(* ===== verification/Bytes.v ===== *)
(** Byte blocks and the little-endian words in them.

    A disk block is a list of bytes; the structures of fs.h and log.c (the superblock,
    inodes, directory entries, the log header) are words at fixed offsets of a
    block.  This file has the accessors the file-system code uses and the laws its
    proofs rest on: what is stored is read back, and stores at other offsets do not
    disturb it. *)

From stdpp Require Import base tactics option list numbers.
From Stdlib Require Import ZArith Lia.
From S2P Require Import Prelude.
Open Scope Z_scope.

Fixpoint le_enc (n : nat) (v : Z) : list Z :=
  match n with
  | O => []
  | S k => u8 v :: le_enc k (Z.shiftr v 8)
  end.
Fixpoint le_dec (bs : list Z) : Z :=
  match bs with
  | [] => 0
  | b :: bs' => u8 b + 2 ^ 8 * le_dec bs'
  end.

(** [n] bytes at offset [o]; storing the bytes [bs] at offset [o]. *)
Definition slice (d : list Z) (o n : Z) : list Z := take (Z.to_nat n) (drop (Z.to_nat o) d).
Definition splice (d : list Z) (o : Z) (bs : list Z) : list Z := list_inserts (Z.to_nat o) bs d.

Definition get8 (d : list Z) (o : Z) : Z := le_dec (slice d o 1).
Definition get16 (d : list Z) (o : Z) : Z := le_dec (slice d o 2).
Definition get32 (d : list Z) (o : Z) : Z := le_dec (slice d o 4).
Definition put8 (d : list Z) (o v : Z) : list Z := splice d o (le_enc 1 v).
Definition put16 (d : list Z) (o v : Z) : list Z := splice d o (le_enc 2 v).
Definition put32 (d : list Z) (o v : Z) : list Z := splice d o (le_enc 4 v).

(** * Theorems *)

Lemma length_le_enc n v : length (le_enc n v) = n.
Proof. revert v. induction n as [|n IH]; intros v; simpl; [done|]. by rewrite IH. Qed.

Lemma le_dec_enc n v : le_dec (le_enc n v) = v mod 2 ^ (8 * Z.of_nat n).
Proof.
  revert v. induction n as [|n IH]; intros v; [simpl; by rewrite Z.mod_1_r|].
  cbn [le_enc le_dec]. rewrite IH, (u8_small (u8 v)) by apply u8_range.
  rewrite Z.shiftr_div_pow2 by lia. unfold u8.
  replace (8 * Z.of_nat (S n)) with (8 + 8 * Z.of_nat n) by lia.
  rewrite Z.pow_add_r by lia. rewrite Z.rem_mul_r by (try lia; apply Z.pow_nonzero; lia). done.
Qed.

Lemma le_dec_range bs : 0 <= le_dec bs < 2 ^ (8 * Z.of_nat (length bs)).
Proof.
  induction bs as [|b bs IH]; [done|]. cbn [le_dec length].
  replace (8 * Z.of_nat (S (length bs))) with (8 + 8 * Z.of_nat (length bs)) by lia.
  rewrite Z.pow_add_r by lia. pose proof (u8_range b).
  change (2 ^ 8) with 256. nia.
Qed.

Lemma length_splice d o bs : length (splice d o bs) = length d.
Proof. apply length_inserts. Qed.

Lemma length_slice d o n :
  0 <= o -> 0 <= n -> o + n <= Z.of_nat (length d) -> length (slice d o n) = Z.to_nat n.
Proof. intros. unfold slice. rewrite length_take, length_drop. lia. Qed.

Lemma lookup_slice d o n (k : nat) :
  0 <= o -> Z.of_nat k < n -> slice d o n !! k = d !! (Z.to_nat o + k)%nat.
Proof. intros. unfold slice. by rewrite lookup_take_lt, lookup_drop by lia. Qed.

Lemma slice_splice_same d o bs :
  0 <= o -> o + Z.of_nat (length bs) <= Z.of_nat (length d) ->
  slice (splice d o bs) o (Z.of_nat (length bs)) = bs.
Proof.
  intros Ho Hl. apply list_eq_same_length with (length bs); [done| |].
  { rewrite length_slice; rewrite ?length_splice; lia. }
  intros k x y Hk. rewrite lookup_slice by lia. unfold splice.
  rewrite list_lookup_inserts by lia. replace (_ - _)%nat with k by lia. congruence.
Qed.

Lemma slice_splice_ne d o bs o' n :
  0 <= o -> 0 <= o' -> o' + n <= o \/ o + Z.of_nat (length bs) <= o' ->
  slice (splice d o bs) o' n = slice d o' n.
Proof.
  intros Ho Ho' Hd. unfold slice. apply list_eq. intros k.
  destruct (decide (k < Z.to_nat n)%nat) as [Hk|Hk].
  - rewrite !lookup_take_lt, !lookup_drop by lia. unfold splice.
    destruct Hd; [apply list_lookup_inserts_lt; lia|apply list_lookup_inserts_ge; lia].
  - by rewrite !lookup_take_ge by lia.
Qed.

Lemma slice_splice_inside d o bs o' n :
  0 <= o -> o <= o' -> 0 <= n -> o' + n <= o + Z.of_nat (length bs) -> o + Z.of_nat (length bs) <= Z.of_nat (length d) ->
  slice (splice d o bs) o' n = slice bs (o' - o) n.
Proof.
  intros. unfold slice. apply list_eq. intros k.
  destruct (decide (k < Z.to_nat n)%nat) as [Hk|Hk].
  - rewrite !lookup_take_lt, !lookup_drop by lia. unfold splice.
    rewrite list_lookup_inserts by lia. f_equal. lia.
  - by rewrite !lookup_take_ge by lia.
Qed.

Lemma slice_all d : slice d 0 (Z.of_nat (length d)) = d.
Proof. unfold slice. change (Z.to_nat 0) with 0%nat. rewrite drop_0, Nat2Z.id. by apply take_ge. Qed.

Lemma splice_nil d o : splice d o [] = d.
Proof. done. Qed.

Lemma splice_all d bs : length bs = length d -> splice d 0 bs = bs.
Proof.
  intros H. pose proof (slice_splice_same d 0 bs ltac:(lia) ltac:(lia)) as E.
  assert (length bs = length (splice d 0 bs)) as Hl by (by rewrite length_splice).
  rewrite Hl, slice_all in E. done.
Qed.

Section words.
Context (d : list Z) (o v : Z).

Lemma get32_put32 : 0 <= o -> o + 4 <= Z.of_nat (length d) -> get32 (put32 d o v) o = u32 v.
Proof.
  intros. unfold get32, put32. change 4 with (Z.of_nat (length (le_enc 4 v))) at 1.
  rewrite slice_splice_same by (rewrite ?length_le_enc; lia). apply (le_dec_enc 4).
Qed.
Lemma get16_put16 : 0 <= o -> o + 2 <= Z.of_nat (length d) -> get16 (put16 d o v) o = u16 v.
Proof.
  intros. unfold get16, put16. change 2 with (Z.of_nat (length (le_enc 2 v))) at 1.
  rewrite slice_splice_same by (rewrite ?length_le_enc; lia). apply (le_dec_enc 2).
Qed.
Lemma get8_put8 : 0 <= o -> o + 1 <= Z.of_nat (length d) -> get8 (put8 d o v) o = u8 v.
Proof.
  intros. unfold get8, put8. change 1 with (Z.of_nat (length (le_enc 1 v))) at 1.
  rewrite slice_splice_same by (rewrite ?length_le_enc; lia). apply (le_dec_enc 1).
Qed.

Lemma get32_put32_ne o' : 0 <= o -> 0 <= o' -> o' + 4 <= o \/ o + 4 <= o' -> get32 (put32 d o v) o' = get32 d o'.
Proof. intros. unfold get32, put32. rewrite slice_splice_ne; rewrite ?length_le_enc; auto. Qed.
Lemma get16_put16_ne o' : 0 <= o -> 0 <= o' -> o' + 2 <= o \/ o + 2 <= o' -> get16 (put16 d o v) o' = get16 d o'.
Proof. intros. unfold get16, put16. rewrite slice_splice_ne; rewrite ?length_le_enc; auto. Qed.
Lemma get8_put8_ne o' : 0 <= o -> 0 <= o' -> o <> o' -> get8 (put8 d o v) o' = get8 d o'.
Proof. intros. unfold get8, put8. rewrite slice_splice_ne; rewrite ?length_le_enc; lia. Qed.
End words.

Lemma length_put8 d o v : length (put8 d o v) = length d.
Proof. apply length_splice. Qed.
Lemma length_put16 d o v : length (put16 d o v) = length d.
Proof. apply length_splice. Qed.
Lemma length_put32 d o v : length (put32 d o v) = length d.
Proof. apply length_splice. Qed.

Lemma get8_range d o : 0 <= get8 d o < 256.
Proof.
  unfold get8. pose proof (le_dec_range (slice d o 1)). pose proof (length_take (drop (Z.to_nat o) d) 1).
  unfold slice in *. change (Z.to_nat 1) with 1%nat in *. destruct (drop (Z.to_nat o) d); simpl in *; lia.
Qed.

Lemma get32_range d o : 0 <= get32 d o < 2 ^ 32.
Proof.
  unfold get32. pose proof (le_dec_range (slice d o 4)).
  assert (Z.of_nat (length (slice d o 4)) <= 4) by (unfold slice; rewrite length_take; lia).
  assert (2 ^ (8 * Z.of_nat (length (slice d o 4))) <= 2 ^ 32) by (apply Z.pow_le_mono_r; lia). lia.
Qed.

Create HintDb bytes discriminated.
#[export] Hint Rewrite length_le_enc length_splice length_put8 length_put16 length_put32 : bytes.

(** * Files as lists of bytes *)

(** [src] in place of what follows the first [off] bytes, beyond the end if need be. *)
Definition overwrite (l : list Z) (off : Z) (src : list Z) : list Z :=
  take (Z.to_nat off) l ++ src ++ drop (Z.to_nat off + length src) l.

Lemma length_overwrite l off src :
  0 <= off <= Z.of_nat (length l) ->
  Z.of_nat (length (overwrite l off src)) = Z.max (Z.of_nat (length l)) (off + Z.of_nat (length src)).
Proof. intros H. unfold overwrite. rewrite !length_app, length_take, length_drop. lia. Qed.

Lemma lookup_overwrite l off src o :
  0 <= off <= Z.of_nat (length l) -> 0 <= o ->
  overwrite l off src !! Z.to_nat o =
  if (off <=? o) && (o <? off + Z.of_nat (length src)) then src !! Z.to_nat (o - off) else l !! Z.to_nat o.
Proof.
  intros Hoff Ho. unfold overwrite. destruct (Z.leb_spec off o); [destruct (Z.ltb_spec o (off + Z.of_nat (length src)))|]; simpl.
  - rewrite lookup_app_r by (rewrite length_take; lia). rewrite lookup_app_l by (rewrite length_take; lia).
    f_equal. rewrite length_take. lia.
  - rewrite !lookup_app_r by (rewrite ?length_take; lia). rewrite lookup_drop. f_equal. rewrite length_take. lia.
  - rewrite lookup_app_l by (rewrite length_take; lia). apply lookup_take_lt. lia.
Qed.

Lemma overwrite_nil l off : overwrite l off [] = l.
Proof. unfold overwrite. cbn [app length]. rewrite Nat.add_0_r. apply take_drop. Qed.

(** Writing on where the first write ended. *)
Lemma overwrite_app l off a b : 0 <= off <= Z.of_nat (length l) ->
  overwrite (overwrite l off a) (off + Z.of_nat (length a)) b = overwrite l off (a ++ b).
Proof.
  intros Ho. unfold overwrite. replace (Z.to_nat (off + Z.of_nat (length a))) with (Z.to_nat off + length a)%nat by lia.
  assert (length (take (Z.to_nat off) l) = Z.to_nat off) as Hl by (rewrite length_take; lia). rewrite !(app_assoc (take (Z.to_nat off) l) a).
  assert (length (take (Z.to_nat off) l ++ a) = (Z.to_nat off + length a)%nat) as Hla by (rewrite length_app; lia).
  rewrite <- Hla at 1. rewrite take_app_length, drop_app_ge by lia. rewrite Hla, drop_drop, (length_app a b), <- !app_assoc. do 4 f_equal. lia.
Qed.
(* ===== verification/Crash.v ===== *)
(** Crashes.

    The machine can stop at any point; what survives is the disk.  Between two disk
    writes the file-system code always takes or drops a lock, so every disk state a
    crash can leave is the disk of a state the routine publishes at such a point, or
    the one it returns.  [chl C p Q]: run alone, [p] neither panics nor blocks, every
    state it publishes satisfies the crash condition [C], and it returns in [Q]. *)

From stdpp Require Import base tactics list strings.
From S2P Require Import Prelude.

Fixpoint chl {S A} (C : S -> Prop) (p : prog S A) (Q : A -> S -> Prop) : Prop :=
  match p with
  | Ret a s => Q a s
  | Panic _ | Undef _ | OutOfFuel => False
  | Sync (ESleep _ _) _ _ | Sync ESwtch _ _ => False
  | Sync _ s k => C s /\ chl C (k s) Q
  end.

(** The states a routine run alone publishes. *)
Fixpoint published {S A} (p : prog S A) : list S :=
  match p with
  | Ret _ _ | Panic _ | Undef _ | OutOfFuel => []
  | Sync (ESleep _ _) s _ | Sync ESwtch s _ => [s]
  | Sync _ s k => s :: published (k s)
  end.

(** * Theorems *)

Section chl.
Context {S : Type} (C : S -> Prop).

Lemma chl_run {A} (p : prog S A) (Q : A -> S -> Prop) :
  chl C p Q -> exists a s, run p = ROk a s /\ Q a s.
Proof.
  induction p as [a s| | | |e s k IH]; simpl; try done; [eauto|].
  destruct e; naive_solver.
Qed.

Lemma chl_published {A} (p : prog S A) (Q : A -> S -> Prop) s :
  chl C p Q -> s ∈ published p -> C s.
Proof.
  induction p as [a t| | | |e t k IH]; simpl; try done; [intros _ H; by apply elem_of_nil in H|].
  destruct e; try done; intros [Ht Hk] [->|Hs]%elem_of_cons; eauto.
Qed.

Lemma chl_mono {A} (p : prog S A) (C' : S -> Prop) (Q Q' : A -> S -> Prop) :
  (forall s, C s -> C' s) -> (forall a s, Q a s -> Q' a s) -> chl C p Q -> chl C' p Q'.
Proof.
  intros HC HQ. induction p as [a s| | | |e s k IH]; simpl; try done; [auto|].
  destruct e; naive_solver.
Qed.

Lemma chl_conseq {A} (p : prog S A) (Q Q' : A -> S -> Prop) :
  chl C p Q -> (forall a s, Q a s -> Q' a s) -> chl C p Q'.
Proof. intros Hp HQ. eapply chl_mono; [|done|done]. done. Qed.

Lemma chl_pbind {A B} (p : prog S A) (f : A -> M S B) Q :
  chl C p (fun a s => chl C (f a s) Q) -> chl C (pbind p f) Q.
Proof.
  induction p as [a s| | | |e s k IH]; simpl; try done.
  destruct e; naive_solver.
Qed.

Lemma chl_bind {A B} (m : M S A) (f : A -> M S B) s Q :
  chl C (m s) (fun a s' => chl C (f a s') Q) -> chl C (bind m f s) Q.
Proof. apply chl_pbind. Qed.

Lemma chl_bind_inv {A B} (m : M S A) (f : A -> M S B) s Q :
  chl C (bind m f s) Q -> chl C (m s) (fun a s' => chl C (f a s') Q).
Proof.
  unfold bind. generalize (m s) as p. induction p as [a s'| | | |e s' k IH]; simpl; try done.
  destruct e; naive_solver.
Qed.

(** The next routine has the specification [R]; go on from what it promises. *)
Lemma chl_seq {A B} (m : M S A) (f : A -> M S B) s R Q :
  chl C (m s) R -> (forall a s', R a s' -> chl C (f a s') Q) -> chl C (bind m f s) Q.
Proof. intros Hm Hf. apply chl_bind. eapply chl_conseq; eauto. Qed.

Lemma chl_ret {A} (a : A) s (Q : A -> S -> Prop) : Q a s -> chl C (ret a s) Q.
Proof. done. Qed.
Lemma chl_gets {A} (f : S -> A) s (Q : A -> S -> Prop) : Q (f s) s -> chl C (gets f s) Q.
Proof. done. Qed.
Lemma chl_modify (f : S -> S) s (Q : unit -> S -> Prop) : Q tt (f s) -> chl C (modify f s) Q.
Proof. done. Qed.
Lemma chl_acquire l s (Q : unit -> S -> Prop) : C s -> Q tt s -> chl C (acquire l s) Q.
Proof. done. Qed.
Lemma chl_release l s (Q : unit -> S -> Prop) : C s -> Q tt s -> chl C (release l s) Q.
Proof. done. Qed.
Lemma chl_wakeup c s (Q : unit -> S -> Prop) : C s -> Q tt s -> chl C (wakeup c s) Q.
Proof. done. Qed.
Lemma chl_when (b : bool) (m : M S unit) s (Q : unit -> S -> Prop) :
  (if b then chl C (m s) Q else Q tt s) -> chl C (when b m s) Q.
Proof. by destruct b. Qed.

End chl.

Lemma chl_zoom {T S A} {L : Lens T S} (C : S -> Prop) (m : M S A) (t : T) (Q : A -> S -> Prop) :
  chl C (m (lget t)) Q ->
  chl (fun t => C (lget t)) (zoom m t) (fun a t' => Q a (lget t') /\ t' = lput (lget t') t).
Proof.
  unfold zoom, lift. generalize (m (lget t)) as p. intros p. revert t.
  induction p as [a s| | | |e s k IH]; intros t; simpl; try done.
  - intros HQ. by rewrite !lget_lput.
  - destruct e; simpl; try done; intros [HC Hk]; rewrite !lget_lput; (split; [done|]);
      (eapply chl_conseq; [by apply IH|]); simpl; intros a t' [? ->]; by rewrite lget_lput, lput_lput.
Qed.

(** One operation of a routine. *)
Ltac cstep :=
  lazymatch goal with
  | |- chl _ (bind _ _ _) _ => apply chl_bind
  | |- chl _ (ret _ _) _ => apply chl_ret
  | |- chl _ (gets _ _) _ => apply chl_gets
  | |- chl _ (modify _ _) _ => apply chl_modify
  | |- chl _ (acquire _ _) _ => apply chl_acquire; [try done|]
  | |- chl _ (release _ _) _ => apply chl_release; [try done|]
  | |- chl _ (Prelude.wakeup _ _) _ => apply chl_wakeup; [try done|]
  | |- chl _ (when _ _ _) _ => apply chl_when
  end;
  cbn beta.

########################################

# PROBLEM STATEMENT
Every line in the records above with "Import" in it adds one to the count; give that count and nothing else.

# SOLVED EXERCISE
5